The U.S. economy shrank 9.5 percent from April through June, the largest quarterly decline since the government began publishing data 70 years ago, and the latest, sobering reflection of the pandemic’s economic devastation.
The second quarter report on gross domestic product covers some of the economy’s worst weeks in living memory, when commercial activity ground to a halt, millions of Americans lost their jobs and the nation went into lockdown. Yet economists say the data should also serve as a cautionary tale for what’s at stake if the recovery slips away, especially as rising coronavirus cases in some states have forced businesses to close once again.

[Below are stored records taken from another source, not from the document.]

(* ===== verification/PmAllocProof.v ===== *)
(** * Allocation preserves the invariant

    [takeFree] moves one block from its pool to the blocks in use; a
    [getLast*FreeBlock] returns a block in use with room in every slot. *)

From S2P Require Import Prelude Bitset Block Float32 Types PmState PmRefresh PmAlloc PmInv.

Section AllocProof.
  Context {D : Type} `{Device D} `{Geometry}.
  Implicit Types (s : t D) (E : err -> Prop) (X : gset (Z * Z)).

Notation N := (totalPhysicalBlocks param).
Notation P := (pagesInBlock param).
Notation U := (ioUnitInPage param).
Notation W := (pageCountToMaxPerf param).

(** ** Accessors under the calculus *)

Lemma wpe_getB E k b (Q : Block.t -> t D -> Prop) s :
  blocks (core s) !! k = Some b -> Q b s -> wpe E (getB k) Q s.
Proof. intros Hb HQ. unfold getB. wp_steps. rewrite Hb. by wp_step. Qed.

Lemma wpe_readB {A} E k b (f : Block.t -> res A) (Q : A -> t D -> Prop) s :
  blocks (core s) !! k = Some b -> wpr E (f b) (fun a => Q a s) -> wpe E (readB k f) Q s.
Proof. intros Hb HQ. unfold readB. wp_step. apply (wpe_getB _ _ b); [done|]. by wp_step. Qed.

Lemma wpe_updB E k b f (Q : unit -> t D -> Prop) s :
  blocks (core s) !! k = Some b ->
  wpr E (f b) (fun b' => Q tt (with_core (core_blocks (<[k := b']> (blocks (core s))) (core s)) s)) ->
  wpe E (updB k f) Q s.
Proof.
  intros Hb HQ. unfold updB. wp_step. apply (wpe_getB _ _ b); [done|]. wp_step. wp_step.
  eapply wpr_mono; [exact HQ|]. intros b' HQ'. unfold putB. by wp_step.
Qed.

Lemma wpe_onB {A} E k b (f : Block.t -> res (A * Block.t)) (Q : A -> t D -> Prop) s :
  blocks (core s) !! k = Some b ->
  wpr E (f b) (fun r => Q r.1 (with_core (core_blocks (<[k := r.2]> (blocks (core s))) (core s)) s)) ->
  wpe E (onB k f) Q s.
Proof.
  intros Hb HQ. unfold onB. wp_step. apply (wpe_getB _ _ b); [done|]. wp_step. wp_step.
  eapply wpr_mono; [exact HQ|]. intros [a b'] HQ'. wp_step. unfold putB. wp_step. by wp_step.
Qed.

Lemma wpe_hasB E k (Q : bool -> t D -> Prop) s :
  Q (bool_decide (is_Some (blocks (core s) !! k))) s -> wpe E (hasB k) Q s.
Proof. intros HQ. unfold hasB. by wp_step. Qed.

(** ** Taking a free block *)

Lemma find_free_spec idx (l : list Block.t) :
  match find_free idx l with
  | None => l = []
  | Some (b, rest) => exists l1 l2, l = l1 ++ b :: l2 /\ rest = l1 ++ l2
  end.
Proof.
  unfold find_free. assert (match find_stride idx l with None => True | Some (b, rest) =>
    exists l1 l2, l = l1 ++ b :: l2 /\ rest = l1 ++ l2 end) as Hs.
  { induction l as [|b l IH]; simpl; [done|]. destruct (_ =? idx); [by exists [], l|].
    destruct (find_stride idx l) as [[x r]|]; simpl; [|done].
    destruct IH as (l1 & l2 & -> & ->). by exists (b :: l1), l2. }
  destruct (find_stride idx l) as [[b rest]|]; [done|].
  destruct l as [|b l]; [done|]. by exists [], l.
Qed.

(** The state after block [k] was taken from the pool [view] and stored as [b]. *)
Record taken (view : Core -> Pool) (c c' : Core) (k : Z) (b : Block.t) : Prop := {
  tk_table : table c' = table c;
  tk_blocks : blocks c' = <[k := b]> (blocks c);
  tk_fresh : blocks c !! k = None;
  tk_blank : Block.blank P U b;
  tk_count : nFree (view c') = nFree (view c) - 1;
  tk_pos : 0 < nFree (view c);
  tk_range : 0 <= k < N;
  tk_free : exists f, f ∈ free (view c) /\ Block.idx f = k /\ Block.eraseCount b = Block.eraseCount f;
}.

Lemma step_take X (view : Core -> Pool) (put : Pool -> Core -> Core) c l1 f l2 b :
  wfc X c -> pool_lens view put -> nFree (view c) = vlen (free (view c)) ->
  free (view c) = l1 ++ f :: l2 -> Block.idx b = Block.idx f -> Block.blank P U b ->
  Block.eraseCount b = Block.eraseCount f ->
  let c' := put (mkPool (l1 ++ l2) (u32 (nFree (view c) - 1)))
                (core_blocks (<[Block.idx f := b]> (blocks c)) c) in
  wfc X c' /\ taken view c c' (Block.idx f) b.
Proof.
  intros HW HL Hn Hf Hidx Hblank Hec c'.
  set (cb := core_blocks (<[Block.idx f := b]> (blocks c)) c) in *.
  destruct (pl_frees _ _ HL cb) as (g1 & g2 & Hfr & Hfr').
  assert (view cb = view c) as Hvw by apply (pl_core_blocks _ _ HL).
  rewrite Hvw, Hf in Hfr. change (frees cb) with (frees c) in Hfr.
  pose proof (frees_index_lt X c HW) as Hlen. pose proof geo_N.
  assert (f ∈ frees c) as Hin by (rewrite Hfr; set_solver).
  destruct (wc_free _ _ HW f Hin) as (Hr & Hbf & Hnone).
  assert (u32 (nFree (view c) - 1) = vlen (l1 ++ l2)) as Hcnt.
  { assert (length (l1 ++ f :: l2) <= length (frees c))%nat as Hle by (rewrite Hfr, !length_app; lia).
    rewrite Hn, Hf. unfold vlen. rewrite !length_app in *. simpl in *. rewrite u32_small by lia. lia. }
  assert (frees c' = g1 ++ (l1 ++ l2) ++ g2) as Hfc by (unfold c'; by rewrite Hfr').
  assert (frees c ≡ₚ f :: frees c') as Hperm.
  { rewrite Hfr, Hfc. solve_Permutation. }
  pose proof (wc_nodup _ _ HW) as HND. rewrite Hperm in HND. simpl in HND.
  apply NoDup_cons in HND as [Hnotin HND].
  assert (blocks c' = <[Block.idx f := b]> (blocks c)) as Hbc by (unfold c'; by rewrite (pl_blocks _ _ HL)).
  split.
  - apply (step_storage X c); try done.
    + unfold c'. by rewrite (pl_table _ _ HL).
    + intros k d. rewrite Hbc. destruct (decide (k = Block.idx f)) as [->|Hne].
      * rewrite lookup_insert_eq. intros [= <-]. split_and!; [lia | lia | done | by apply Block.blank_inv].
      * rewrite lookup_insert_ne by done. apply HW.
    + intros d Hd. assert (d ∈ frees c) as Hd' by (rewrite Hperm; by right).
      destruct (wc_free _ _ HW d Hd') as (? & ? & ?). split_and!; [lia | lia | done |].
      rewrite Hbc, lookup_insert_ne; [done|]. intros He. apply Hnotin. rewrite He.
      apply list_elem_of_fmap. eauto.
    + apply (pl_counts _ _ HL); [|done]. by destruct (wc_counts _ _ HW).
    + intros k p i. rewrite Hbc. destruct (decide (k = Block.idx f)) as [->|Hne].
      * rewrite lookup_insert_eq, Hnone. split; [intros (d & [= <-] & Hv)|by intros (? & ? & ?)].
        by rewrite (Block.bl_valid _ _ _ Hblank) in Hv.
      * by rewrite lookup_insert_ne.
    + intros k d d' p i Hd Hd' Hv. rewrite Hbc in Hd'. destruct (decide (k = Block.idx f)) as [->|Hne].
      * congruence.
      * rewrite lookup_insert_ne in Hd' by done. by simplify_eq.
  - split; try done.
    + unfold c'. by rewrite (pl_table _ _ HL).
    + unfold c'. rewrite (pl_view _ _ HL). simpl. rewrite Hcnt, Hn, Hf. unfold vlen.
      rewrite !length_app. simpl. lia.
    + rewrite Hn, Hf. unfold vlen. rewrite length_app. simpl. lia.
    + exists f. split; [rewrite Hf; set_solver | done].
Qed.

(** Setters applied to a fresh block keep it blank. *)
Definition keeps_blank (f : Block.t -> Block.t) : Prop :=
  forall b, Block.blank P U b ->
    Block.blank P U (f b) /\ Block.idx (f b) = Block.idx b /\ Block.eraseCount (f b) = Block.eraseCount b.

Lemma keeps_written tick f : keeps_blank f -> keeps_blank (fun b => f (Block.setLastWrittenTime tick b)).
Proof.
  intros Hf b Hb. destruct (Hf (Block.setLastWrittenTime tick b)) as (? & ? & ?); [|done].
  by apply (Block.blank_meta P U b).
Qed.

Lemma takeFree_ok X E view put prepare dup empty idx s :
  pool_lens view put -> keeps_blank prepare -> wfc X (core s) ->
  nFree (view (core s)) = vlen (free (view (core s))) -> 0 <= idx < W ->
  (nFree (view (core s)) = 0 -> E (Panic empty)) ->
  wpe E (takeFree view put prepare dup empty idx) (fun k s' => exists c' b,
    s' = with_core c' s /\ wfc X c' /\ taken view (core s) c' k b) s.
Proof.
  intros HL Hprep HW Hn Hidx HE. unfold takeFree. rewrite (proj2 (Z.leb_gt _ _)) by lia.
  wp_step. wp_step. destruct (Z.ltb_spec 0 (nFree (view (core s)))) as [Hpos|Hz].
  2:{ apply wpe_fail, HE. pose proof (vlen_nonneg (free (view (core s)))). lia. }
  pose proof (find_free_spec idx (free (view (core s)))) as Hf.
  destruct (find_free idx (free (view (core s)))) as [[f rest]|].
  2:{ rewrite Hf in Hn. unfold vlen in Hn. simpl in Hn. lia. }
  destruct Hf as (l1 & l2 & Hf & ->). unfold Block.getBlockIndex.
  assert (f ∈ frees (core s)) as Hin.
  { destruct (pl_frees _ _ HL (core s)) as (f1 & f2 & -> & _). rewrite Hf. set_solver. }
  destruct (wc_free _ _ HW f Hin) as (Hr & Hbf & Hnone).
  wp_step. apply wpe_hasB. rewrite Hnone, bool_decide_eq_false_2 by (by intros [? ?]).
  wp_step. unfold putB. wp_step. wp_step. wp_step. wp_step.
  eapply wpe_updB; [simpl; apply lookup_insert_eq|]. wp_step. wp_step. wp_step. wp_step. simpl.
  rewrite insert_insert_eq.
  set (b := prepare _). destruct (keeps_written (getTick (dev s)) _ Hprep f Hbf) as (Hb1 & Hb2 & Hb3).
  destruct (step_take X view put (core s) l1 f l2 b HW HL Hn Hf Hb2 Hb1 Hb3) as [HW' HT].
  eexists _, b. split; [|split; [exact HW' | exact HT]]. by destruct s.
Qed.

Lemma getFreeBlock_ok X E idx s :
  hotColdSeperation conf = 0 -> wfc X (core s) -> 0 <= idx < W ->
  (nFree (plainPool (core s)) = 0 -> E (Panic "No free block left")) ->
  wpe E (getFreeBlock idx) (fun k s' => exists c' b,
    s' = with_core c' s /\ wfc X c' /\ taken plainPool (core s) c' k b) s.
Proof.
  intros Hhc HW Hidx HE. apply takeFree_ok; try done.
  - apply plain_lens.
  - intros b Hb. split; [|done]. by apply (Block.blank_meta P U b).
  - by apply (co_plain _ (wc_counts _ _ HW)).
Qed.

(** ** The open blocks *)

(** Room for one more unit in every slot. *)
Definition open_block (b : Block.t) : Prop := forall i, 0 <= i < U -> Block.nextAt b i < P.

Lemma blank_open b : Block.blank P U b -> open_block b.
Proof. intros Hb i Hi. rewrite (Block.bl_next _ _ _ Hb). pose proof geo_P. lia. Qed.

Lemma next_page_ok E k b (Q : Z -> t D -> Prop) s X :
  wfc X (core s) -> blocks (core s) !! k = Some b ->
  (forall r, (r = P \/ open_block b) -> (r = P -> ~ open_block b) -> Q r s) ->
  wpe E (readB k Block.getNextWritePageIndex) Q s.
Proof.
  intros HW Hb HQ. destruct (wc_blocks _ _ HW k b Hb) as (_ & _ & Hinv).
  apply (wpe_readB _ _ b); [done|].
  eapply wpr_mono; [apply (Block.getNextWritePageIndex_spec P U), Hinv|].
  intros r Hmax. destruct (Block.max_next_full P U b r Hinv Hmax) as [Hr Hne]. apply HQ.
  - destruct (decide (r = P)); [by left | right; exact (Hne ltac:(done))].
  - intros -> Hopen. destruct Hmax as [_ [Hz|(i & Hi & Hni)]]; [pose proof geo_P; lia|].
    specialize (Hopen i Hi). lia.
Qed.

(** What [getLastFreeBlock] does: the cursor moves, and its block is replaced
    when it is full. *)
Record advanced s (k : Z) s' : Prop := {
  ad_state : exists c' cur' more, s' = with_core c' (with_plainCur cur' (with_reclaimMore more s));
  ad_cur : wfcur (plainCur s');
  ad_k : vget (lastFreeBlock (plainCur s')) (lastFreeBlockIndex (plainCur s')) = Some k;
  ad_block : exists b, blocks (core s') !! k = Some b /\ open_block b;
  ad_case :
    (core s' = core s /\ lastFreeBlock (plainCur s') = lastFreeBlock (plainCur s) /\
     bReclaimMore s' = bReclaimMore s) \/
    (exists k0 b0 b, vget (lastFreeBlock (plainCur s)) (lastFreeBlockIndex (plainCur s')) = Some k0 /\
       blocks (core s) !! k0 = Some b0 /\ ~ open_block b0 /\
       taken plainPool (core s) (core s') k b /\
       lastFreeBlock (plainCur s') =
         vset (lastFreeBlock (plainCur s)) (lastFreeBlockIndex (plainCur s')) k /\
       bReclaimMore s' = true);
}.

(** The failures an allocation of the plain mode can have. *)
Definition alloc_error (e : err) : Prop :=
  e = Panic "Corrupted" \/ e = Panic "No free block left".

Lemma getLastFreeBlock_ok X E iomap s :
  hotColdSeperation conf = 0 ->
  wfc X (core s) -> wfcur (plainCur s) -> Bitset.wf U iomap ->
  (forall j k, vget (lastFreeBlock (plainCur s)) j = Some k ->
     blocks (core s) !! k = None -> E (Panic "Corrupted")) ->
  (nFree (plainPool (core s)) = 0 -> E (Panic "No free block left")) ->
  wpe E (getLastFreeBlock iomap) (fun k s' => wfc X (core s') /\ advanced s k s') s.
Proof.
  intros Hhc HW Hc Hio HEc HEn. unfold getLastFreeBlock, getLast. wp_step. wp_step. wp_step.
  set (c := plainCur s) in *. pose proof geo_W as HWp.
  enough (forall cur', lastFreeBlock cur' = lastFreeBlock c -> wfcur cur' ->
    wpe E (c ← gets plainCur;
           k ← lift (get_at (lastFreeBlock c) (lastFreeBlockIndex c));
           found ← hasB k;
           if found : bool then
             nextPage ← readB k Block.getNextWritePageIndex;
             when (nextPage =? P)
               (k' ← getFreeBlock (lastFreeBlockIndex c);
                c ← gets plainCur;
                l ← lift (set_at (lastFreeBlock c) (lastFreeBlockIndex c) k');
                modify (with_plainCur (mkCursor l (lastFreeBlockIOMap c) (lastFreeBlockIndex c)));;
                modify (with_reclaimMore true));;
             c ← gets plainCur;
             lift (get_at (lastFreeBlock c) (lastFreeBlockIndex c))
           else mpanic "Corrupted")
      (fun k s' => wfc X (core s') /\ advanced s k s') (with_plainCur cur' s)) as Hrest.
  { assert (forall hit : bool, wpe E
      (if hit then
         modify (with_plainCur (mkCursor (lastFreeBlock c) (Bitset.copy iomap)
           (if u32 (lastFreeBlockIndex c + 1) =? W then 0 else u32 (lastFreeBlockIndex c + 1))))
       else
         m ← lift (Bitset.or_assign (lastFreeBlockIOMap c) iomap);
         modify (with_plainCur (mkCursor (lastFreeBlock c) m (lastFreeBlockIndex c))))
      (fun _ s' => exists cur', lastFreeBlock cur' = lastFreeBlock c /\ wfcur cur' /\
                                s' = with_plainCur cur' s) s) as Hadv.
    { destruct Hc as [HL HI HM]. intros [].
      - wp_step. eexists. split; [|split; [|done]]; [done|]. split; simpl; [done | |].
        + rewrite u32_small by lia. destruct (Z.eqb_spec (lastFreeBlockIndex c + 1) W); lia.
        + by rewrite (Bitset.copy_spec U).
      - wp_step. wp_step. unfold Bitset.or_assign.
        eapply wpr_mono; [apply (Bitset.bitwise_spec U _ Z.lor orb); [intros; apply Z.lor_nonneg; auto | intros; apply Z.lor_spec | done | done | done]|].
        intros m [Hm _]. wp_step. eexists. split; [|split; [|done]]; [done|]. by split. }
    assert (forall Q : bool -> t D -> Prop, (forall hit, Q hit s) ->
      wpe E (if negb bRandomTweak then mret true
             else lift (m ← Bitset.and_op (lastFreeBlockIOMap c) iomap; Bitset.any m)) Q s) as Hhit.
    { intros Q HQ. destruct (negb bRandomTweak); [by wp_step|]. wp_step. wp_step.
      eapply wpr_mono; [apply (Bitset.and_spec U); [apply Hc | done]|]. intros m [Hm _].
      eapply wpr_mono; [by apply (Bitset.any_spec U)|]. auto. }
    apply Hhit. intros hit. wp_step. eapply wpe_mono; [apply Hadv|].
    intros _ s1 (cur' & Hl & Hc' & ->). by apply Hrest. }
  clear Hc. intros cur' Hl Hc'. wp_step. wp_step. simpl. wp_step. wp_step.
  destruct Hc' as [HL HI HM].
  destruct (vget_in_range (lastFreeBlock cur') (lastFreeBlockIndex cur')) as [k0 Hk0]; [lia|].
  rewrite (get_at_Some _ _ _ Hk0). simpl. wp_step. apply wpe_hasB. simpl.
  destruct (blocks (core s) !! k0) as [b0|] eqn:Hb0.
  2:{ rewrite bool_decide_eq_false_2 by (by intros [? ?]).
      apply wpe_fail, (HEc (lastFreeBlockIndex cur') k0); [by rewrite <- Hl | done]. }
  rewrite bool_decide_eq_true_2 by eauto. wp_step.
  apply (next_page_ok E k0 b0 _ _ X); [done | done|]. intros r Hr Hfull. wp_step. wp_step.
  - wp_step. breflect. subst r.
    eapply wpe_mono; [by apply (getFreeBlock_ok X)|]. intros k s1 (c' & b & -> & HW' & HT).
    wp_step. wp_step. simpl. wp_step. wp_step. rewrite set_at_range by lia. wp_step. wp_step. wp_step.
    wp_step. wp_step. simpl. wp_step.
    rewrite (get_at_Some _ _ k) by (simpl; apply vget_vset_eq; lia). wp_step. simpl.
    split; [done|]. split; simpl.
    + by eexists _, _, _.
    + split; simpl; [by rewrite vlen_vset | done | done].
    + apply vget_vset_eq. lia.
    + exists b. rewrite (tk_blocks _ _ _ _ _ HT), lookup_insert_eq. split; [done|].
      apply blank_open, HT.
    + right. exists k0, b0, b. change (plainCur s) with c. rewrite <- Hl. split_and!; auto.
  - breflect. wp_step. wp_step. wp_step. simpl. rewrite (get_at_Some _ _ _ Hk0). simpl.
    destruct Hr as [|Hopen]; [done|].
    split; [done|]. split; simpl; try done.
    + exists (core s), cur', (bReclaimMore s). by destruct s.
    + eauto.
    + by left.
Qed.
End AllocProof.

GDP shrank at an annual rate of 32.9 percent, according to the Bureau of Economic Analysis, the agency that publishes the statistics on quarterly economic activity. While it usually stresses the annualized rate, that figure is less useful this quarter because the economy is unlikely to experience another collapse like it did in the second quarter.
Another surge in unemployment claims completes the COVID/ GDP/ unemployment trifecta:
The number of Americans applying for unemployment benefits rose again last week, as the economy stalled amid surges of the coronavirus, and extra help from the federal government came to an end.
A total of 1.4 million people filed jobless claims for the first time as businesses given a green light to welcome back customers shut their doors again to slow the spread of COVID 19.
The latest tally means that in less than five months, a stunning 54.1 million have sought unemployment aid for the first time.
Also keep in mind, while this is happening in the real world, the Republican Senate and Trump regime dither and find new ways to make the economic suffering worse for average Americans with their criminally irresponsible "Shitheels Act" (billions for a new FBI building and F-35 fighters, though!).  So far, by refusing to extend enhanced unemployment benefits, these well- heeled, cosseted sociopaths threaten to push the economy even further down the chasm they created.

That it all can be traced back to the mind- numbing inaction of a self- serving, incompetent "president," abetted by a rotted- out party and its media mouthpieces makes this yet another inflection point for the existential need to rid ourselves of these destroyers.